Lemma next_month y m :
  (1 ≤ m < 12)%N →
  (days_before_month y (m + 1)
   = days_before_month y m + Datetime.days_in_month y m)%N.
Proof.
  intros Hm. assert (Hcases : (1 ≤ m ≤ 12)%N) by lia.
  apply month_cases in Hcases. unfold days_before_month.
  repeat (apply elem_of_cons in Hcases as [->|Hcases];
          [try lia; cbn; by destruct (Datetime.is_leap y)|]).
  by apply elem_of_nil in Hcases.
Qed.

Lemma div_pred (y k : N) :
  (1 ≤ y)%N → (1 < k)%N →
  ((y - 1) / k = if (y mod k =? 0) then y / k - 1 else y / k)%N.
Proof.
  intros Hy Hk. pose proof (N.div_mod y k ltac:(lia)) as Hdm.
  pose proof (N.mod_lt y k ltac:(lia)) as Hlt.
  destruct (N.eqb_spec (y mod k) 0) as [H0|Hn].
  - symmetry. apply (N.div_unique _ _ _ (k - 1)); [lia|].
    rewrite H0, N.add_0_r in Hdm.
    destruct (y / k)%N as [|q] using N.peano_ind; [lia|].
    rewrite <- N.add_1_r, N.add_sub. rewrite <- N.add_1_r in Hdm.
    rewrite N.mul_add_distr_l, N.mul_1_r in Hdm. clear IHq Hlt H0.
    generalize dependent (k * q)%N. intros. lia.
  - symmetry. apply (N.div_unique _ _ _ (y mod k - 1)); [lia|].
    generalize dependent (k * (y / k))%N. generalize dependent (y mod k)%N.
    intros. lia.
Qed.

Lemma next_year y :
  (1 ≤ y)%N →
  (days_before_year (y + 1)
   = days_before_year y + days_before_month y 12 + 31)%N.
Proof.
  intros Hy.
  change (days_before_month y 12)
    with (334 + if Datetime.is_leap y then 1 else 0)%N.
  unfold days_before_year, Datetime.is_leap.
  replace (y + 1 - 1)%N with y by lia. rewrite !div_pred by lia.
  assert (H100 : (y mod 100 = 0 → y mod 4 = 0)%N).
  { rewrite !N.Lcm0.mod_divide. intros Hd.
    apply (N.divide_trans _ 100); [by exists 25%N|done]. }
  assert (H400 : (y mod 400 = 0 → y mod 100 = 0)%N).
  { rewrite !N.Lcm0.mod_divide. intros Hd.
    apply (N.divide_trans _ 400); [by exists 4%N|done]. }
  assert (Hle1 : (y / 100 ≤ y / 4)%N) by (apply N.div_le_compat_l; lia).
  assert (Hle2 : (y / 400 ≤ y / 100)%N) by (apply N.div_le_compat_l; lia).
  assert (Hpos : ∀ k, (1 < k → y mod k = 0 → 1 ≤ y / k)%N).
  { intros k Hk H0. pose proof (N.div_mod y k ltac:(lia)) as Hdm.
    rewrite H0, N.add_0_r in Hdm. destruct (y / k)%N; lia. }
  assert (Hlt : (y mod 4 = 0 → y / 100 < y / 4)%N).
  { intros H0. change 100%N with (4 * 25)%N. rewrite <- N.Div0.div_div.
    apply N.div_lt; [|lia]. specialize (Hpos 4%N). lia. }
  assert (Hlt2 : (y mod 100 = 0 → y / 400 < y / 100)%N).
  { intros H0. change 400%N with (100 * 4)%N. rewrite <- N.Div0.div_div.
    apply N.div_lt; [|lia]. specialize (Hpos 100%N). lia. }
  pose proof (Hpos 4%N ltac:(lia)) as H4.
  pose proof (Hpos 100%N ltac:(lia)) as H1.
  pose proof (Hpos 400%N ltac:(lia)) as H40. clear Hpos.
  destruct (N.eqb_spec (y mod 4) 0), (N.eqb_spec (y mod 100) 0),
           (N.eqb_spec (y mod 400) 0); cbn [andb orb negb];
    repeat match goal with
    | H : ?P → _, H' : ?P |- _ => specialize (H H')
    end;
    generalize dependent (y / 4)%N; generalize dependent (y / 100)%N;
    generalize dependent (y / 400)%N;
    generalize dependent (y mod 4)%N; generalize dependent (y mod 100)%N;
    generalize dependent (y mod 400)%N; intros; lia.
Qed.

(** X20: for a valid date, [+ timedelta(days=1)] gives a valid date
    whose day number is the day number of the date plus one; it fails
    only for 9999-12-31. *)
Theorem tomorrow_is_the_next_day today :
  Datetime.valid today →
  match Datetime.add_one_day today with
  | Ok tomorrow =>
    Datetime.valid tomorrow ∧ toordinal tomorrow = (toordinal today + 1)%N
  | Err _ => today = Datetime.Date 9999 12 31
  end.
Proof.
  destruct today as [y m d].
  unfold Datetime.valid, Datetime.add_one_day, Datetime.MINYEAR,
    Datetime.MAXYEAR, toordinal.
  cbn [Datetime.year Datetime.month Datetime.day].
  intros (Hy & Hm & Hd).
  pose proof (DateFacts.days_in_month_bounds y m) as Hdim.
  destruct (N.ltb_spec d (Datetime.days_in_month y m)) as [Hlt|Hge].
  { cbn [Datetime.year Datetime.month Datetime.day]. lia. }
  assert (d = Datetime.days_in_month y m) as -> by lia.
  destruct (N.ltb_spec m 12) as [Hlt|Hge'].
  { cbn [Datetime.year Datetime.month Datetime.day].
    pose proof (DateFacts.days_in_month_bounds y (m + 1)).
    rewrite next_month by lia. lia. }
  assert (m = 12%N) as -> by lia.
  change (Datetime.days_in_month y 12) with 31%N in *.
  destruct (N.ltb_spec y 9999) as [Hlt|Hge''].
  - cbn [Datetime.year Datetime.month Datetime.day].
    change (Datetime.days_in_month (y + 1) 1) with 31%N.
    rewrite next_year by lia.
    change (days_before_month (y + 1) 1) with 0%N. lia.
  - f_equal. lia.
Qed.

Lemma tomorrow_witness :
  Datetime.valid (Datetime.Date 2025 1 1)
  ∧ toordinal (Datetime.Date 2025 1 1)
    = (toordinal (Datetime.Date 2024 12 31) + 1)%N.
Proof.
  apply (tomorrow_is_the_next_day (Datetime.Date 2024 12 31)).
  unfold Datetime.valid. vm_compute. intuition discriminate.
Defined.
End CalendarFacts.


(* ===================================================================== *)
(** * The phases of the main sequence *)
(* ===================================================================== *)

Module PhaseFacts.
Import Playwright Ctrip RunFacts More TraceFacts.

Lemma follows_nothing {A} kind (p : prog A) :
  calls_only (λ c, kind c = false) p → follows kind p [].
Proof.
  intros Hp E h. destruct (calls_only_emits _ _ Hp E h) as (t & Ht & Hnone).
  apply calls_where_none in Hnone. exists t. split; [done|].
  split; [by exists 0|done].
Qed.

Lemma follows_await kind c : kind c = true → follows kind (await c) [c].
Proof.
  intros Hc E h. rewrite run_await. eexists [_]. split; [reflexivity|].
  unfold calls_where, calls. simpl. rewrite Hc.
  split; [by exists 1|done].
Qed.

Lemma follows_bind {A B} kind (p : prog A) (f : A → prog B) cs1 cs2 :
  follows kind p cs1 → (∀ a, follows kind (f a) cs2) →
  follows kind (p ≫= f) (cs1 ++ cs2).
Proof.
  intros Hp Hf E h. rewrite run_bind.
  destruct (Hp E h) as (t1 & Ht1 & [k Hk] & Hall).
  destruct (run E p h) as [h1 [a|e]]; cbn [fst snd] in *; subst h1.
  - specialize (Hall a eq_refl).
    destruct (Hf a E (h ++ t1)) as (t2 & Ht2 & [k2 Hk2] & Hall2).
    exists (t1 ++ t2). rewrite Ht2, app_assoc. split; [done|].
    rewrite calls_where_app, Hall. split.
    + exists (length cs1 + k2). by rewrite Hk2, take_app_add.
    + intros b Hb. by rewrite (Hall2 b Hb).
  - exists t1. split; [done|]. split; [|done].
    exists (k `min` length cs1). rewrite Hk, take_app_le by lia.
    destruct (decide (k ≤ length cs1)) as [Hle|Hgt].
    + by replace (k `min` length cs1) with k by lia.
    + replace (k `min` length cs1) with (length cs1) by lia.
      by rewrite !take_ge by lia.
Qed.

Lemma click_search_phase candidates :
  calls_only (λ c, phase_call c = false) (click_search candidates).
Proof.
  induction candidates as [|selector rest IH]; cbn [click_search]; cbv zeta;
    repeat kind_step; exact IH.
Qed.

Lemma wait_for_list_follows selector timeout line :
  follows phase_call
    (try_except except_PlaywrightTimeoutError
       (await (WaitForSelector selector timeout)) (λ _, print line))
    [WaitForSelector selector timeout].
Proof.
  intros E h. rewrite run_try_except. step_await.
  destruct (E h (WaitForSelector selector timeout)) as [[]|e].
  - eexists [_]. split; [reflexivity|]. split; [by exists 1|done].
  - destruct (except_PlaywrightTimeoutError e).
    + rewrite run_print. eexists [_; _]. rewrite <- app_assoc.
      split; [reflexivity|]. split; [by exists 1|done].
    + eexists [_]. split; [reflexivity|]. split; [by exists 1|done].
Qed.

Lemma extract_flight_info_follows `{PyRuntime} :
  follows phase_call extract_flight_info [Content].
Proof.
  unfold extract_flight_info, extract_structured.
  apply (follows_bind _ _ _ [Content] []).
  - apply (follows_bind _ _ _ [Content] []);
      [by apply (follows_await _ Content)|intros _].
    apply follows_nothing.
    apply calls_only_bind;
      [by apply FootprintFacts.find_flight_elements_kind|intros elems].
    by apply FootprintFacts.extract_cards_kind.
  - intros [|flight flights]; apply follows_nothing; [|constructor].
    apply calls_only_bind; [apply calls_only_print|intros _].
    unfold extract_generic_flight_info.
    constructor; [done|]. intros [text|e].
    + destruct (generic_records text) as [fl [e|]]; repeat kind_step.
    + repeat kind_step.
Qed.

(** X21: the phases of the main sequence come in one order: the first
    navigation, the pause of 3 s, the second navigation, the pause of
    3 s, the pause of 5 s, the wait for the flight list, the read of the
    page content (the start of the extraction) and the pause of 30 s.
    Every run makes some first ones of these calls, in this order and
    each once, and a run that returns has made them all. *)
Theorem main_sequence_phases `{PyRuntime} tomorrow_str :
  follows phase_call (main_sequence tomorrow_str) (phases tomorrow_str).
Proof.
  assert (Hpopups : calls_only (λ c, phase_call c = false) handle_popups).
  { unfold handle_popups, dismiss. repeat kind_step. }
  assert (Hfill : ∀ selector city excuse,
            calls_only (λ c, phase_call c = false)
              (fill_city selector city excuse)).
  { intros. unfold fill_city. cbv zeta. repeat kind_step. }
  assert (Hsubmit : calls_only (λ c, phase_call c = false) submit).
  { unfold submit. repeat kind_step. apply click_search_phase. }
  assert (Hreport : ∀ flights,
            calls_only (λ c, phase_call c = false)
              (report tomorrow_str flights)).
  { intros flights. unfold report.
    repeat (apply calls_only_bind; [apply calls_only_print|intros _]).
    destruct flights as [|flight flights]; [repeat kind_step|].
    apply calls_only_for_each. intros [i fl]. unfold print_flight.
    repeat kind_step. }
  unfold main_sequence, phases.
  set (u1 := Goto (international_url _) _ _).
  set (u2 := Goto (domestic_url _) _ _).
  set (w := WaitForSelector _ _).
  apply (follows_bind _ _ _ [] [u1; WaitForTimeout 3000; u2; WaitForTimeout 3000;
                                 WaitForTimeout 5000; w; Content;
                                 WaitForTimeout 30000]);
    [apply follows_nothing, calls_only_print|intros _].
  apply (follows_bind _ _ _ [u1]); [by apply follows_await|intros _].
  apply (follows_bind _ _ _ [WaitForTimeout 3000]);
    [by apply follows_await|intros _].
  do 3 (apply (follows_bind _ _ _ []);
        [apply follows_nothing; first [apply calls_only_print|exact Hpopups]
        |intros _]).
  apply (follows_bind _ _ _ [u2]); [by apply follows_await|intros _].
  apply (follows_bind _ _ _ [WaitForTimeout 3000]);
    [by apply follows_await|intros _].
  do 7 (apply (follows_bind _ _ _ []);
        [apply follows_nothing;
         first [apply calls_only_print|exact Hpopups|apply Hfill
               |exact Hsubmit]
        |intros _]).
  apply (follows_bind _ _ _ [WaitForTimeout 5000]);
    [by apply follows_await|intros _].
  apply (follows_bind _ _ _ [w]); [apply wait_for_list_follows|intros _].
  do 2 (apply (follows_bind _ _ _ []);
        [apply follows_nothing; first [apply calls_only_print|exact Hpopups]
        |intros _]).
  apply (follows_bind _ _ _ [Content]);
    [apply extract_flight_info_follows|intros flights].
  do 2 (apply (follows_bind _ _ _ []);
        [apply follows_nothing; first [apply calls_only_print|apply Hreport]
        |intros _]).
  by apply (follows_await phase_call (WaitForTimeout 30000)).
Qed.
End PhaseFacts.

****************

Going through the records above line by line, tally those with the word "specialize" and answer with the number only.

4